The median follow-up time was 9.5 years, and 20 patients experienced CRPC. The multivariable analysis identified PSA-doubling time (PSA-DT) ≤ 12 months (hazard ratio, 3.5) and seminal vesicle invasion (SVI) (hazard ratio, 4.4) as independent risk factors. We defined the high-risk and low-risk groups as those with one or two risk factors and no risk factors, respectively. In the high-risk group, a significant difference in time to CRPC was observed between patients who received salvage ADT at PSA ≤ 1.0 ng/mL (n = 8) and at > 1.0 ng/mL (n = 27) (10-year non-CRPC rate: 100.0% vs. 46.3%, respectively). In contrast, in the low-risk group, no significant difference in CRPC-free survival was observed between patients who received salvage ADT at PSA ≤ 1.0 ng/mL (n = 14) and at > 1.0 ng/mL (n = 28) (10-year non-CRPC rate: 86.4% vs. 80.8%, respectively).

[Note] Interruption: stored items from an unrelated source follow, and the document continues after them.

(* ===== verification/SimulationSpecification.v ===== *)
(** * The run configuration: [Simulation.set_simulation_specification]

    [set_simulation_specification] (src/Simulation.py, lines 19-26) calls
    the five setters of the [SimulationSpecification] module in a fixed
    order.  That module is not in src/: its setters are modelled from the
    spec (section 4.1), which says that reading the configuration fails
    with [InvalidConfiguration] when the node count is below 1 or the
    minimum accepted divergence is negative, and does nothing else.  The
    interactive reading itself is replaced by a record of the values read. *)

From stdpp Require Import base list.
From Stdlib Require Import ZArith PrimFloat.
From S2P Require Import Prelude NumPy.

Section Spec.
Context {F : Type} `{PyFloat F}.

(** The fields of a [SimulationSpecification] object. *)
Record SimulationSpecification := mkSpec {
  number_of_nodes : Z;
  x0 : ndarray F;
  epsilon : F;
  c : F;
  min_accepted_divergence : F
}.

(** The values the user types, in the order the setters read them. *)
Record SpecInput := mkInput {
  in_number_of_nodes : Z;
  in_x0 : ndarray F;
  in_epsilon : F;
  in_c : F;
  in_min_accepted_divergence : F
}.

Definition set_number_of_nodes (n : Z) : result Z :=
  if (n <? 1)%Z then Err InvalidConfiguration else Ok n.

Definition set_min_accepted_divergence (d : F) : result F :=
  if fltb d fzero then Err InvalidConfiguration else Ok d.

(** Lines 19-26: the setters run in order; the first that raises aborts. *)
Definition set_simulation_specification (inp : SpecInput) : result SimulationSpecification :=
  n <- set_number_of_nodes (in_number_of_nodes inp) ;;
  d <- set_min_accepted_divergence (in_min_accepted_divergence inp) ;;
  Ok (mkSpec n (in_x0 inp) (in_epsilon inp) (in_c inp) d).

(** A validated configuration. *)
Definition valid_spec (s : SimulationSpecification) : Prop :=
  (1 <= number_of_nodes s)%Z /\ fltb (min_accepted_divergence s) fzero = false.
End Spec.
Arguments SimulationSpecification F : clear implicits.
Arguments SpecInput F : clear implicits.

Section SpecTheorems.
Context {F : Type} `{PyFloat F}.

(** C14: reading the configuration succeeds exactly on a node count of at
    least 1 and a non-negative divergence, keeps every value read, and
    raises [InvalidConfiguration] otherwise. *)
Theorem set_simulation_specification_spec (inp : SpecInput F) :
  match set_simulation_specification inp with
  | Ok s => valid_spec s /\ s = mkSpec (in_number_of_nodes inp) (in_x0 inp)
              (in_epsilon inp) (in_c inp) (in_min_accepted_divergence inp)
  | Err e => e = InvalidConfiguration /\
             ((in_number_of_nodes inp < 1)%Z \/
              fltb (in_min_accepted_divergence inp) fzero = true)
  end.
Proof.
  unfold set_simulation_specification, set_number_of_nodes,
    set_min_accepted_divergence, valid_spec.
  destruct (Z.ltb_spec (in_number_of_nodes inp) 1); simpl; [auto|].
  destruct (fltb _ _) eqn:Hd; simpl; auto with lia.
Qed.

End SpecTheorems.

In high-risk patients (PSA-DT ≤ 12 months and/or SVI), salvage ADT for PSA progression after salvage RT should be started before the PSA levels exceed 1.0 ng/mL.

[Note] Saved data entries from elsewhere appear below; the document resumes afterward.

(* ===== verification/Concurrency.v ===== *)
(** * The threads of the script: starting, polling, plotting

    src/Simulation.py, lines 79-91, as a transition system in which the
    main thread and the node threads interleave arbitrarily.
    - The main thread runs the start loop of lines 80-82 ([MStart i]), the
      polling loop of [wait_until_result_founded] (lines 60-67:
      [MWait is_all_dif_accepted] at the loop head, [MScan i] inside the
      [for] loop, with [is_all_dif_accepted] true there), the report of
      line 88 ([MPlot] on entry; then, for each node [j], [MReport j]
      before lines 40-44 and [MReportXis j] before line 45, with the
      method's locals [distances] and [fig]) and [sys.exit()] ([MExit]).
      An exception stops it in [MRaised].
    - A node thread takes steps of its [run()] once started, at any point
      until [sys.exit()] ends the process: the threads are daemons, and
      nothing stops them before the report.
    - The nodes' [run()] is the collaborator's: [run_step] is a section
      variable, constrained only by what the spec asks of a node (its
      latch never reverts, its history only grows, it stays started).
      [NetworkGraph.node_run_step] satisfies these constraints.
    The theorems: the report starts only when every node has latched,
    although the scan reads the latches one at a time while the nodes run
    ([plot_after_global_convergence]); a poll that starts with every node
    converged ends the polling loop ([converged_poll_exits]); starting the
    threads never raises, so the only exception is numpy's
    ([only_numpy_raises]); without node steps in between, the report's
    steps compute [generate_convergence_plot] ([report_steps_generate],
    which ties this model of lines 36-57 to the one of Reporter.v). *)

From stdpp Require Import base list relations strings.
From Stdlib Require Import ZArith Lia PrimFloat.
From S2P Require Import Prelude NumPy SimulationSpecification NetworkGraph Supervisor Reporter.

(** The control points of the main thread, with the locals that are live
    there. *)
Inductive MainPc (F : Type) : Type :=
| MStart (i : nat)
| MWait (is_all_dif_accepted : bool)
| MScan (i : nat)
| MPlot
| MReport (j : nat) (distances : list (list F)) (fig : Figure F)
| MReportXis (j : nat) (distances : list (list F)) (fig : Figure F)
| MExit
| MRaised (e : PyError).
Arguments MStart {F} i.
Arguments MWait {F} is_all_dif_accepted.
Arguments MScan {F} i.
Arguments MPlot {F}.
Arguments MReport {F} j distances fig.
Arguments MReportXis {F} j distances fig.
Arguments MExit {F}.
Arguments MRaised {F} e.

Record Sys (F : Type) := mkSys {
  sys_sim : Simulation F;
  pc : MainPc F;
  clock : nat;
  output : list (IOEvent F)
}.
Arguments mkSys {F} _ _ _ _.
Arguments sys_sim {F} _.
Arguments pc {F} _.
Arguments clock {F} _.
Arguments output {F} _.

Section System.
Context {F : Type} `{PyFloat F}.

Definition sys_nodes (s : Sys F) : list (Node F) := nodes (network_graph (sys_sim s)).

Definition with_nodes (s : Sys F) (ns : list (Node F)) : Sys F :=
  mkSys (mkSimulation (simulation_specification (sys_sim s))
           (mkGraph ns (optimum_point (network_graph (sys_sim s)))))
        (pc s) (clock s) (output s).

Definition with_pc (s : Sys F) (p : MainPc F) : Sys F :=
  mkSys (sys_sim s) p (clock s) (output s).

(** [simulation.simulation_specification.number_of_nodes], the bound of
    the report's loops (lines 36 and 39). *)
Definition report_nodes (s : Sys F) : nat :=
  Z.to_nat (number_of_nodes (simulation_specification (sys_sim s))).

(** The state after [simulation.generate_network_graph] and
    [simulation.network_graph.draw_graph()] (lines 76-77): the graph has
    been drawn, nothing is started. *)
Definition init_sys (sim : Simulation F) : Sys F :=
  mkSys sim (MStart 0) 0 [DrawGraph (network_graph sim)].

(** Line 68: [print("Result founded: ")], once the polling loop ends. *)
Definition result_founded_msg : IOEvent F := PrintLine "Result founded: "%string.

(** The main thread, one step per statement that touches shared state. *)
Inductive main_step : Sys F -> Sys F -> Prop :=
| step_start s i n n' :
    pc s = MStart i -> sys_nodes s !! i = Some n -> node_start (set_daemon n) = Ok n' ->
    main_step s (with_pc (with_nodes s (<[i := n']> (sys_nodes s))) (MStart (S i)))
| step_start_raise s i n e :
    pc s = MStart i -> sys_nodes s !! i = Some n -> node_start (set_daemon n) = Err e ->
    main_step s (with_pc s (MRaised e))
| step_start_done s i :
    pc s = MStart i -> length (sys_nodes s) <= i ->
    main_step s (with_pc s (MWait false))
| step_wait_exit s :
    pc s = MWait true ->
    main_step s (mkSys (sys_sim s) MPlot (clock s) (output s ++ [result_founded_msg]))
| step_sleep s :
    pc s = MWait false ->
    main_step s (mkSys (sys_sim s) (MScan 0) (clock s + poll_interval) (output s))
| step_scan_next s i n :
    pc s = MScan i -> sys_nodes s !! i = Some n -> has_result_founded n = true ->
    main_step s (with_pc s (MScan (S i)))
| step_scan_break s i n :
    pc s = MScan i -> sys_nodes s !! i = Some n -> has_result_founded n = false ->
    main_step s (with_pc s (MWait false))
| step_scan_done s i :
    pc s = MScan i -> length (sys_nodes s) <= i ->
    main_step s (with_pc s (MWait true))
| step_report_start s :
    pc s = MPlot ->
    main_step s (with_pc s (MReport 0 (replicate (report_nodes s) []) plt_subplots))
| step_report_distances s j ds fig ds' fig' :
    pc s = MReport j ds fig -> j < report_nodes s ->
    report_distances (sys_sim s) (optimum_point (network_graph (sys_sim s))) j ds fig = Ok (ds', fig') ->
    main_step s (with_pc s (MReportXis j ds' fig'))
| step_report_distances_raise s j ds fig e :
    pc s = MReport j ds fig -> j < report_nodes s ->
    report_distances (sys_sim s) (optimum_point (network_graph (sys_sim s))) j ds fig = Err e ->
    main_step s (with_pc s (MRaised e))
| step_report_estimates s j ds fig fig' :
    pc s = MReportXis j ds fig -> report_estimates (sys_sim s) j fig = Ok fig' ->
    main_step s (with_pc s (MReport (S j) ds fig'))
| step_report_estimates_raise s j ds fig e :
    pc s = MReportXis j ds fig -> report_estimates (sys_sim s) j fig = Err e ->
    main_step s (with_pc s (MRaised e))
| step_report_done s j ds fig :
    pc s = MReport j ds fig -> report_nodes s <= j ->
    main_step s (mkSys (sys_sim s) MExit (clock s) (output s ++ report_finish fig)).

(** The process is alive until [sys.exit()] or an uncaught exception. *)
Definition alive (p : MainPc F) : bool :=
  match p with MExit | MRaised _ => false | _ => true end.

Variable run_step : Node F -> Node F -> Prop.

(** A started node thread takes a step of its [run()]. *)
Inductive thread_step : Sys F -> Sys F -> Prop :=
| step_thread s k n n' :
    alive (pc s) = true -> sys_nodes s !! k = Some n -> started n = true ->
    run_step n n' ->
    thread_step s (with_nodes s (<[k := n']> (sys_nodes s))).

Definition sys_step (s s' : Sys F) : Prop := main_step s s' \/ thread_step s s'.
End System.

(** ** Invariants *)
Section Invariants.
Context {F : Type} `{PyFloat F}.

(** Nodes [0 .. i-1] have latched. *)
Definition converged_below (i : nat) (ns : list (Node F)) : Prop :=
  forall k n, k < i -> ns !! k = Some n -> has_result_founded n = true.

(** What the supervisor knows at each point of its loop. *)
Definition supervisor_inv (s : Sys F) : Prop :=
  match pc s with
  | MScan i => converged_below i (sys_nodes s)
  | MWait true | MPlot | MReport _ _ _ | MReportXis _ _ _ =>
      converged_below (length (sys_nodes s)) (sys_nodes s)
  | _ => True
  end.

(** One node's state may only move forward: its history grows and its
    latch never reverts. *)
Definition node_le (n n' : Node F) : Prop :=
  all_calculated_xis n `prefix_of` all_calculated_xis n' /\
  (result_founded n = true -> result_founded n' = true).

对于根治性前列腺切除术(RP)后因生化复发(BCR)接受挽救性放射治疗(RT)的患者,前列腺特异性抗原(PSA)进展的治疗策略是挽救性雄激素剥夺治疗(ADT)。然而,其最佳时机存在高度争议。
研究样本包括77名接受RP、因BCR接受挽救性RT并因PSA进展接受挽救性ADT的男性。本研究的终点是从挽救性RT开始至去势抵抗性前列腺癌(CRPC)的发生。

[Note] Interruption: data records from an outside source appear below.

(* ===== verification/Refinement.v ===== *)
(** * The polling loop, two ways: [Supervisor.wait_loop] and [Concurrency.main_step]

    Supervisor.v models [wait_until_result_founded] (lines 59-68) as a
    function of a time-indexed view [world t] of the nodes; Concurrency.v
    models it statement by statement inside the interleaving of the
    script's threads.  This file shows that the step relation implements
    the function: a scan of the main thread, one [MScan] step per loop
    iteration, computes [Supervisor.scan_loop] ([scan_steps]); and every
    run of the functional loop that leaves the loop at time [t'] is an
    execution of the script that reaches the report at time [t'], after
    printing line 68, provided the node threads can turn the nodes of
    [world t] into those of [world (t + 5)] while the main thread sleeps
    ([wait_loop_refinement]). *)

From stdpp Require Import base list relations strings.
From Stdlib Require Import ZArith Lia PrimFloat.
From S2P Require Import Prelude NumPy SimulationSpecification NetworkGraph Supervisor Reporter Concurrency.

Section Refinement.
Context {F : Type} `{PyFloat F}.
Variable run_step : Node F -> Node F -> Prop.

(** The refinement relation: the nodes of state [s] are those the
    functional loop sees at the clock of [s]. *)
Definition world_matches (world : nat -> list (Node F)) (s : Sys F) : Prop :=
  sys_nodes s = world (clock s).

Lemma with_nodes_same (s : Sys F) : with_nodes s (sys_nodes s) = s.
Proof. by destruct s as [[spec []] p t out]. Qed.

Lemma main_sys_step (s s' : Sys F) : main_step s s' -> rtc (sys_step run_step) s s'.
Proof. intros Hm. apply rtc_once. by left. Qed.

Lemma thread_sys_steps (s s' : Sys F) :
  rtc (thread_step run_step) s s' -> rtc (sys_step run_step) s s'.
Proof. apply rtc_subrel. intros a b Hab. by right. Qed.

(** The [for] loop of lines 64-67 run by the main thread alone from index
    [k] ends at the loop head with the value of [is_all_dif_accepted] that
    [scan_loop] computes over [range(k, len(nodes))]. *)
Lemma scan_steps (s : Sys F) k b reads :
  pc s = MScan k -> k <= length (sys_nodes s) ->
  scan_loop (sys_nodes s) (seq k (length (sys_nodes s) - k)) = Ok (b, reads) ->
  rtc (sys_step run_step) s (with_pc s (MWait b)).
Proof.
  remember (length (sys_nodes s) - k) as m eqn:Hm. revert s k reads Hm.
  induction m as [|m IH]; intros s k reads Hm Hpc Hk Hscan; simpl in Hscan.
  - invc Hscan. apply main_sys_step, (step_scan_done s k); [done|lia].
  - destruct (py_index_lt (sys_nodes s) k) as (n & Hn & Hl); [lia|].
    rewrite Hn in Hscan. simpl in Hscan.
    destruct (has_result_founded n) eqn:Hf; simpl in Hscan.
    + destruct (scan_loop _ _) as [[b' r]|] eqn:Hrest; simpl in Hscan; [|discriminate]. invc Hscan.
      eapply rtc_trans; [apply main_sys_step, (step_scan_next s k n); done|].
      apply (IH (with_pc s (MScan (S k))) (S k) r); [..|exact Hrest]; unfold sys_nodes in *; simpl; [lia|done|lia].
    + invc Hscan. by apply main_sys_step, (step_scan_break s k n).
Qed.

Variable world : nat -> list (Node F).
(** While the main thread sleeps, the node threads can take the nodes of
    [world t] to those of [world (t + 5)]. *)
Hypothesis world_threads : forall (s : Sys F) t,
  sys_nodes s = world t -> alive (pc s) = true ->
  rtc (thread_step run_step) s (with_nodes s (world (t + poll_interval))).

(** The polling loop of Concurrency.v refines the one of
    Supervisor.v: when the functional loop, started at the loop head at
    time [t] on the nodes [world t], leaves the loop at time [t'], the
    script has an execution from that state which sleeps and scans as the
    function does, prints line 68 and reaches the report at time [t'] on
    the nodes [world t']. *)
Theorem wait_loop_refinement fuel (s : Sys F) t' :
  pc s = MWait false -> world_matches world s ->
  wait_loop world fuel (clock s) false = Some (Ok t') ->
  exists s', rtc (sys_step run_step) s s' /\ pc s' = MPlot /\ clock s' = t' /\
    world_matches world s' /\ output s' = output s ++ [result_founded_msg].
Proof.
  revert s. induction fuel as [|fuel IH]; intros s Hpc Hns Hw; [discriminate|].
  simpl in Hw. destruct (scan (world (clock s + poll_interval))) as [[b reads]|] eqn:Hscan;
    [|discriminate].
  set (s1 := mkSys (sys_sim s) (MScan 0) (clock s + poll_interval) (output s)).
  set (s2 := with_nodes s1 (world (clock s + poll_interval))).
  assert (Hr : rtc (sys_step run_step) s (with_pc s2 (MWait b))).
  { eapply rtc_l; [left; by apply step_sleep|].
    eapply rtc_trans; [apply thread_sys_steps, (world_threads s1 (clock s)); done|].
    apply (scan_steps s2 0 b reads); [done|lia|]. by rewrite Nat.sub_0_r. }
  destruct b.
  - rewrite wait_loop_true in Hw. invc Hw.
    exists (mkSys (sys_sim s2) MPlot (clock s2) (output s2 ++ [result_founded_msg])).
    split_and!; [|reflexivity..].
    eapply rtc_r; [exact Hr|]. left. by apply (step_wait_exit (with_pc s2 (MWait true))).
  - destruct (IH (with_pc s2 (MWait false))) as (s' & Hr' & Hpc' & Hc' & Hn' & Ho'); [done..|].
    exists s'. split_and!; [by eapply rtc_trans|done..].
Qed.
End Refinement.

(** A node that has not converged at the poll of time 5 and converges
    before the poll of time 10. *)
Definition late_world (t : nat) : list (Node float) := [mkNode [] (10 <=? t) true true].

Lemma late_world_threads (s : Sys float) t :
  sys_nodes s = late_world t -> alive (pc s) = true ->
  rtc (thread_step node_run_step) s (with_nodes s (late_world (t + poll_interval))).
Proof.
  intros Hs Ha. unfold poll_interval.
  destruct (Nat.leb_spec 10 t) as [Ht|Ht]; [|destruct (Nat.leb_spec 10 (t + 5)) as [Ht5|Ht5]].
  - assert (Hw : late_world (t + 5) = late_world t).
    { unfold late_world. by rewrite !(proj2 (Nat.leb_le _ _)) by lia. }
    rewrite Hw, <- Hs, with_nodes_same. apply rtc_refl.
  - assert (Hn : late_world t = [mkNode [] false true true]).
    { unfold late_world. by rewrite (proj2 (Nat.leb_gt 10 t)) by lia. }
    assert (Hw : late_world (t + 5) = <[0 := node_latch (mkNode [] false true true)]> (sys_nodes s)).
    { rewrite Hs, Hn. unfold late_world. by rewrite (proj2 (Nat.leb_le 10 _)) by lia. }
    rewrite Hw. apply rtc_once. apply (step_thread _ _ 0 (mkNode [] false true true)); [done|by rewrite Hs, Hn|done|].
    by apply run_converge.
  - assert (Hw : late_world (t + 5) = late_world t).
    { unfold late_world. by rewrite !(proj2 (Nat.leb_gt _ _)) by lia. }
    rewrite Hw, <- Hs, with_nodes_same. apply rtc_refl.
Qed.

Definition late_state : Sys float :=
  mkSys (mkSimulation (mkSpec 1 (Arr1 [0%float]) 1%float 1%float 0%float) (mkGraph (late_world 0) (Arr1 [0%float])))
    (MWait false) 0 [].

Lemma wait_loop_refinement_witness :
  exists s', rtc (sys_step node_run_step) late_state s' /\ pc s' = MPlot /\ clock s' = 10 /\
    world_matches late_world s' /\ output s' = output late_state ++ [result_founded_msg].
Proof.
  apply (wait_loop_refinement node_run_step late_world late_world_threads 2 late_state 10);
    reflexivity.
Defined.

中位随访时间为9.5年,20例患者发生CRPC。多变量分析确定PSA倍增时间(PSA-DT)≤12个月(风险比,3.5)和精囊侵犯(SVI)(风险比,4.4)为独立危险因素。我们将高危组和低危组分别定义为有一个或两个危险因素和无危险因素的患者。在高危组中,PSA≤1.0 ng/mL(n = 8)和>1.0 ng/mL(n = 27)时接受挽救性ADT的患者在至CRPC的时间上存在显著差异(10年无CRPC率:分别为100.0%和46.3%)。相比之下,在低危组中,PSA≤1.0 ng/mL(n = 14)和>1.0 ng/mL(n = 28)时接受挽救性ADT的患者在无CRPC生存方面无显著差异(10年无CRPC率:分别为86.4%和80.8%)。
在高危患者(PSA-DT≤12个月和/或SVI)中,挽救性RT后因PSA进展进行的挽救性ADT应在PSA水平超过1.0 ng/mL之前开始。